Title : Objective Regressive Regression as a function of infectious entities and natural disasters
Abstract:
The control of infectious entities with repercussions on human health, as in the rest of animals, is becoming more complex every day, and it is even more difficult to control disease vector organisms and their etiological agents, which is why the scientific community is increasingly committed to research related to control alternatives that are much more efficient, sustainable, economical and environmentally friendly. We have gone through different methods and control alternatives, from biological, physical, ecological, genetic manipulation, chemical, among others, but the problem of confrontation and control of zoonotic entities remains latent, both in re-emerging and emerging entities, and will continue as long as the human species exists; This is the reason why the human intellect cannot cease in this struggle, hence our incursion and linkage with other disciplines of scientific knowledge, with emphasis on geographical sciences and mathematics, and especially, mathematical modeling and its different forecasting models, in the short, medium and long term, with emphasis on the methodology of the Regressive Objective Regression (ROR).

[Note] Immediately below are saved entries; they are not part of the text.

Inductive step : World → World → Prop :=
| step_request w r : step w (mkWorld (request (loaded w) r) (holder w) (loads w))
| step_claim w d : step w (mkWorld (claim_device (loaded w) d).1 (holder w) (loads w))
| step_take w d s l :
    holder w = Free → take_batch (loaded w) d = (s, Ok l) → l ≠ [] → step w (mkWorld s (Batch l []) (loads w))
| step_built w r todo unbuilt kernel :
    holder w = Batch (r :: todo) unbuilt →
    step w (mkWorld (publish (loaded w) (key r) kernel) (Batch todo unbuilt) (count_load (loads w) (key r)))
| step_failed w r todo unbuilt :
    holder w = Batch (r :: todo) unbuilt → step w (mkWorld (loaded w) (Batch todo (unbuilt ++ [r])) (loads w))
| step_return w unbuilt :
    holder w = Batch [] unbuilt → step w (mkWorld (return_unbuilt (loaded w) unbuilt) Free (loads w))
| step_direct w k :
    holder w = Free → ready (loaded w) !! k = None → step w (mkWorld (loaded w) (Direct k) (loads w))
| step_direct_built w k kernel :
    holder w = Direct k →
    step w (mkWorld (publish_direct (loaded w) k kernel) Free (count_load (loads w) k))
| step_direct_failed w k : holder w = Direct k → step w (mkWorld (loaded w) Free (loads w)).

Inductive reachable : World → Prop :=
| reachable_initial : reachable initial
| reachable_step w w' : reachable w → step w w' → reachable w'.

(** ** The invariant *)

Definition batch_keys (h : Holder) : list string :=
  match h with Batch todo unbuilt => key <$> (todo ++ unbuilt) | _ => [] end.
Definition known (s : Loaded) (k : string) : Prop :=
  is_Some (ready s !! k) ∨ k ∈ active s ∨ k ∈ key <$> waiting s.

(** What is waiting or in a batch is distinct and not loaded; the requests of a
    batch are the active ones that are not loaded. *)
Record inv (w : World) : Prop := mkInv {
  inv_distinct : NoDup (batch_keys (holder w) ++ (key <$> waiting (loaded w)));
  inv_unloaded : ∀ k, k ∈ batch_keys (holder w) ++ (key <$> waiting (loaded w)) → ready (loaded w) !! k = None;
  inv_batch : ∀ k, k ∈ batch_keys (holder w) → k ∈ active (loaded w);
  inv_active : ∀ k, k ∈ active (loaded w) → k ∈ batch_keys (holder w) ∨ is_Some (ready (loaded w) !! k);
  inv_free : (∀ t u, holder w ≠ Batch t u) → active (loaded w) = ∅;
  inv_direct : ∀ k, holder w = Direct k → ready (loaded w) !! k = None;
  inv_loads : ∀ k, load_count w k = if bool_decide (is_Some (ready (loaded w) !! k)) then 1%nat else 0%nat }.

Lemma is_known_spec s k : is_known s k = true ↔ known s k.
Proof.
  unfold is_known, known. rewrite !orb_true_iff, !bool_decide_eq_true, existsb_exists, list_elem_of_fmap.
  split.
  - intros [[?|?]|(r & Hr%list_elem_of_In & E%String.eqb_eq)]; [by auto|by auto|]. right. right. by exists r.
  - intros [?|[?|(r & E & Hr)]]; [by auto|by auto|]. right. exists r.
    split; [by apply list_elem_of_In|by apply String.eqb_eq].
Qed.

Lemma load_count_insert m k k' :
  default 0%nat (count_load m k !! k') = if decide (k = k') then S (default 0%nat (m !! k)) else default 0%nat (m !! k').
Proof.
  unfold count_load. destruct (decide (k = k')) as [->|Hne]; [by rewrite lookup_insert_eq|by rewrite lookup_insert_ne].
Qed.

Lemma claim_device_keeps s d :
  ready (claim_device s d).1 = ready s ∧ waiting (claim_device s d).1 = waiting s
  ∧ active (claim_device s d).1 = active s.
Proof. unfold claim_device. by destruct (device s). Qed.

Lemma request_inv w r : inv w → inv (mkWorld (request (loaded w) r) (holder w) (loads w)).
Proof.
  intros H. unfold request. destruct (is_known (loaded w) (key r)) eqn:E; [by destruct w, H|].
  assert (Hn : ¬ known (loaded w) (key r)) by (rewrite <-is_known_spec, E; done). unfold known in Hn.
  assert (Hr : ready (loaded w) !! key r = None) by (apply eq_None_not_Some; tauto).
  assert (Hb : key r ∉ batch_keys (holder w)).
  { intros Hb. apply Hn. right. left. by apply (inv_batch w H). }
  destruct H as [H1 H2 H3 H4 H5 H6 H7]. constructor; simpl; try done.
  - rewrite fmap_app, app_assoc. apply NoDup_app. split_and!; [done| |apply NoDup_singleton].
    intros x Hx [->|[]%elem_of_nil]%elem_of_cons. apply elem_of_app in Hx as [Hx|Hx]; tauto.
  - intros k. rewrite fmap_app, app_assoc, elem_of_app. intros [Hk|Hk]; [by apply H2|].
    simpl in Hk. by apply list_elem_of_singleton in Hk as ->.
Qed.

Lemma ready_insert_count w k kernel k' :
  inv w → ready (loaded w) !! k = None →
  default 0%nat (count_load (loads w) k !! k')
  = if bool_decide (is_Some ((<[k := kernel]> (ready (loaded w))) !! k')) then 1%nat else 0%nat.
Proof.
  intros H Hk. rewrite load_count_insert. pose proof (inv_loads w H) as Hl. unfold load_count in Hl.
  destruct (decide (k = k')) as [->|Hne].
  - rewrite lookup_insert_eq, Hl, Hk. done.
  - by rewrite lookup_insert_ne by done.
Qed.

Lemma take_inv w d s l :
  inv w → holder w = Free → take_batch (loaded w) d = (s, Ok l) → inv (mkWorld s (Batch l []) (loads w)).
Proof.
  intros [H1 H2 H3 H4 H5 H6 H7] Hh Ht. unfold take_batch in Ht.
  destruct (claim_device_keeps (loaded w) d) as (E1 & E2 & E3).
  destruct (claim_device (loaded w) d) as [s0 [[]|e]]; [|done]. simpl in *. injection Ht as <- <-.
  rewrite Hh in *. simpl in *. assert (Ha : active (loaded w) = ∅) by (by apply H5). rewrite E1, E2, E3, Ha.
  constructor; simpl; rewrite ?app_nil_r; try done.
  - intros k Hk. apply elem_of_union. right. by apply elem_of_list_to_set.
  - intros k. rewrite elem_of_union, elem_of_list_to_set. intros [?|?]; [set_solver|by left].
  - intros Hb. by destruct (Hb (waiting (loaded w)) []).
Qed.

Lemma built_inv w r todo unbuilt kernel :
  inv w → holder w = Batch (r :: todo) unbuilt →
  inv (mkWorld (publish (loaded w) (key r) kernel) (Batch todo unbuilt) (count_load (loads w) (key r))).
Proof.
  intros H Hh. assert (Hr : ready (loaded w) !! key r = None).
  { apply (inv_unloaded w H). rewrite Hh. simpl. by left. }
  pose proof (ready_insert_count w (key r) kernel) as Hc.
  destruct H as [H1 H2 H3 H4 H5 H6 H7]. rewrite Hh in *. simpl in *. apply NoDup_cons in H1 as [Hn H1].
  constructor; simpl; try done.
  - intros k Hk. rewrite lookup_insert_ne; [apply H2; by right|]. by intros <-.
  - intros k Hk. apply H3. by right.
  - intros k Hk. destruct (H4 k Hk) as [[->|?]%elem_of_cons|?]; [right; by rewrite lookup_insert_eq|by left|].
    right. destruct (decide (key r = k)) as [<-|]; [by rewrite lookup_insert_eq|by rewrite lookup_insert_ne].
  - intros Hb. by destruct (Hb todo unbuilt).
  - intros k. apply Hc; [by constructor; rewrite ?Hh; simpl; first [apply NoDup_cons|done]|done].
Qed.

Lemma failed_inv w r todo unbuilt :
  inv w → holder w = Batch (r :: todo) unbuilt → inv (mkWorld (loaded w) (Batch todo (unbuilt ++ [r])) (loads w)).
Proof.
  intros [H1 H2 H3 H4 H5 H6 H7] Hh. rewrite Hh in *.
  assert (Hp : batch_keys (Batch todo (unbuilt ++ [r])) ≡ₚ batch_keys (Batch (r :: todo) unbuilt)).
  { simpl. apply (fmap_Permutation key _ (r :: (todo ++ unbuilt))). rewrite app_assoc. symmetry. apply Permutation_cons_append. }
  constructor; simpl loaded; simpl holder; simpl loads; try done.
  - by rewrite Hp.
  - intros k. rewrite Hp. apply H2.
  - intros k. rewrite Hp. apply H3.
  - intros k. rewrite Hp. apply H4.
  - intros Hb. by destruct (Hb todo (unbuilt ++ [r])).
Qed.

Lemma return_inv w unbuilt :
  inv w → holder w = Batch [] unbuilt → inv (mkWorld (return_unbuilt (loaded w) unbuilt) Free (loads w)).
Proof.
  intros [H1 H2 H3 H4 H5 H6 H7] Hh. rewrite Hh in *. simpl in *.
  constructor; simpl; rewrite ?fmap_app; try done.
  intros k. by rewrite elem_of_nil.
Qed.

Lemma direct_built_inv w k kernel :
  inv w → holder w = Direct k →
  inv (mkWorld (publish_direct (loaded w) k kernel) Free (count_load (loads w) k)).
Proof.
  intros H Hh. pose proof (inv_direct w H k Hh) as Hk. pose proof (ready_insert_count w k kernel) as Hc.
  assert (Ha : active (loaded w) = ∅) by (apply (inv_free w H); by rewrite Hh).
  pose proof (inv_distinct w H) as H1. pose proof (inv_unloaded w H) as H2. rewrite Hh in H1, H2. simpl in *.
  constructor; simpl; try done.
  - eapply (sublist_NoDup _ (key <$> waiting (loaded w))); [done|]. apply fmap_sublist, sublist_filter.
  - intros k' (r & -> & [Hr Hi]%list_elem_of_filter)%list_elem_of_fmap.
    rewrite lookup_insert_ne by done. apply H2. by apply list_elem_of_fmap_2.
  - intros k'. by rewrite elem_of_nil.
  - rewrite Ha. set_solver.
  - intros k'. by apply Hc.
Qed.

Lemma kernels_step_inv w w' : inv w → step w w' → inv w'.
Proof.
  intros H Hs. revert H. destruct Hs as [w r|w d|w d s l Hf Ht Hl|w r todo un kernel Hh|w r todo un Hh|w un Hh|w k Hf Hk|w k kernel Hh|w k Hh]; intros H.
  - by apply request_inv.
  - destruct (claim_device_keeps (loaded w) d) as (E1 & E2 & E3). destruct H.
    constructor; simpl; rewrite ?E1, ?E2, ?E3; done.
  - by eapply take_inv.
  - by apply built_inv.
  - by apply failed_inv.
  - by apply return_inv.
  - destruct H as [H1 H2 H3 H4 H5 H6 H7]. rewrite Hf in *. simpl in *. constructor; simpl; try done.
    + intros _. by apply H5.
    + by intros k' [= <-].
  - by apply direct_built_inv.
  - destruct H as [H1 H2 H3 H4 H5 H6 H7]. rewrite Hh in *. simpl in *. constructor; simpl; try done.
    intros _. by apply H5.
Qed.

Lemma kernels_reachable_inv w : reachable w → inv w.
Proof.
  induction 1 as [|w w' _ IH Hs]; [|by eapply kernels_step_inv].
  constructor; simpl; try done; try apply NoDup_nil_2; intros k; set_solver.
Qed.

(** Requests are kept: what is known stays known. *)
Lemma known_waiting s s' k :
  (∀ x, is_Some (ready s !! x) → is_Some (ready s' !! x)) →
  (k ∈ active s → known s' k) → (k ∈ key <$> waiting s → known s' k) → known s k → known s' k.
Proof. unfold known. intros H1 H2 H3 [?|[?|?]]; [left; by apply H1|by apply H2|by apply H3]. Qed.

Lemma insert_ready_some (m : gmap string Z) k v x : is_Some (m !! x) → is_Some (<[k := v]> m !! x).
Proof. intros H. destruct (decide (k = x)) as [->|]; [by rewrite lookup_insert_eq|by rewrite lookup_insert_ne]. Qed.

Lemma step_known w w' k : inv w → step w w' → known (loaded w) k → known (loaded w') k.
Proof.
  intros H Hs. revert H. destruct Hs as [w r|w d|w d s l Hf Ht Hl|w r todo un kernel Hh|w r todo un Hh|w un Hh|w k' Hf Hk|w k' kernel Hh|w k' Hh];
    intros H Hk'; simpl; try done.
  - unfold request. destruct (is_known _ _); [done|]. revert Hk'. unfold known. simpl. rewrite fmap_app, elem_of_app. tauto.
  - destruct (claim_device_keeps (loaded w) d) as (E1 & E2 & E3). unfold known in *. by rewrite E1, E2, E3.
  - unfold take_batch in Ht. destruct (claim_device_keeps (loaded w) d) as (E1 & E2 & E3).
    destruct (claim_device (loaded w) d) as [s0 [[]|e]]; [|done]. simpl in *. injection Ht as <- <-.
    unfold known in *. simpl. rewrite E1, E2, E3, elem_of_union, elem_of_list_to_set. tauto.
  - revert Hk'. apply known_waiting; unfold known; simpl; [intros x; apply insert_ready_some|tauto|tauto].
  - revert Hk'. apply known_waiting; unfold known; simpl; [done| |].
    + intros Ha. destruct (inv_active w H k Ha) as [Hb|?]; [|by left]. rewrite Hh in Hb. simpl in Hb.
      right. right. rewrite fmap_app, elem_of_app. by left.
    + intros Hw. right. right. rewrite fmap_app, elem_of_app. by right.
  - revert Hk'. apply known_waiting; unfold known; simpl; [intros x; apply insert_ready_some|tauto|].
    intros (r & -> & Hr)%list_elem_of_fmap. destruct (decide (key r = k')) as [<-|Hne].
    + left. by rewrite lookup_insert_eq.
    + right. right. apply list_elem_of_fmap_2. by apply list_elem_of_filter.
Qed.

(** C33. In every interleaving of requests, batches and direct loads, an executable
    is loaded at most once for each identity, exactly when it is ready; requests
    wait once and are not already loaded; and a known identity stays known. *)
Theorem kernels_load_once w w' :
  reachable w → rtc step w w' →
  (∀ k, load_count w' k = if bool_decide (is_Some (ready (loaded w') !! k)) then 1%nat else 0%nat)
  ∧ NoDup (key <$> waiting (loaded w'))
  ∧ (∀ k, k ∈ key <$> waiting (loaded w') → ready (loaded w') !! k = None)
  ∧ ∀ k, known (loaded w) k → known (loaded w') k.
Proof.
  intros Hr Hs. assert (reachable w' ∧ ∀ k, known (loaded w) k → known (loaded w') k) as [Hw Hk].
  { revert Hr. induction Hs as [w|w w1 w2 Hstep _ IH]; intros Hr; [done|].
    destruct IH as [Hr2 Hk]; [by eapply reachable_step|]. split; [done|].
    intros k Hk0. apply Hk. apply (step_known w w1); [by apply kernels_reachable_inv|done|done]. }
  destruct (kernels_reachable_inv w' Hw) as [H1 H2 H3 H4 H5 H6 H7]. split_and!; try done.
  - by apply NoDup_app in H1 as (_ & _ & ?).
  - intros k Hi. apply H2, elem_of_app. by right.
Qed.

Lemma rtc_load_once_witness_run :
  ∃ w, rtc step initial w ∧ ready (loaded w) !! "a" = Some 7 ∧ key <$> waiting (loaded w) = ["b"].
Proof.
  set (ra := mkRequest "a" "" ""). set (rb := mkRequest "b" "" "").
  eexists. split.
  - eapply rtc_l; [apply (step_request _ ra)|]. eapply rtc_l; [apply (step_request _ rb)|].
    eapply rtc_l; [eapply (step_take _ 0); [reflexivity|vm_compute; reflexivity|done]|].
    eapply rtc_l; [eapply (step_built _ _ _ _ 7); reflexivity|].
    eapply rtc_l; [eapply step_failed; reflexivity|].
    eapply rtc_l; [eapply step_return; reflexivity|]. apply rtc_refl.
  - split; vm_compute; reflexivity.
Qed.

Lemma kernels_load_once_witness :
  ∃ w, ready (loaded w) !! "a" = Some 7 ∧ load_count w "a" = 1%nat ∧ NoDup (key <$> waiting (loaded w)).
Proof.
  destruct rtc_load_once_witness_run as (w & Hs & Ha & _). exists w. split; [exact Ha|].
  destruct (kernels_load_once initial w reachable_initial Hs) as (Hc & Hn & _).
  split; [|exact Hn]. rewrite (Hc "a"), Ha. reflexivity.
Defined.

The modeling (ROR), based on a combination of Dummy variables with ARIMA modeling, where only two Dummy variables are created and the trend of the series is obtained, requires few cases to be used and also allows the use of exogenous variables that make it possible to model and forecast in the long term, depending on the exogenous variable, It has given better results than ARIMA modeling in some variables, such as HIV modeling, viral etiology/arbovirosis entities (Dengue, Zika and Leptospirosis), parasitic entities (Malaria, Fasciolosis and Angiostrongilosis) and even in the current COVID-19 pandemic, but its application has gone beyond, up to meteorological disturbances (cyclones and hurricanes) and earthquakes.
Key words: infectious entities, Objective Regressive Regression (ORR) methodology, mathematical modeling, earthquakes.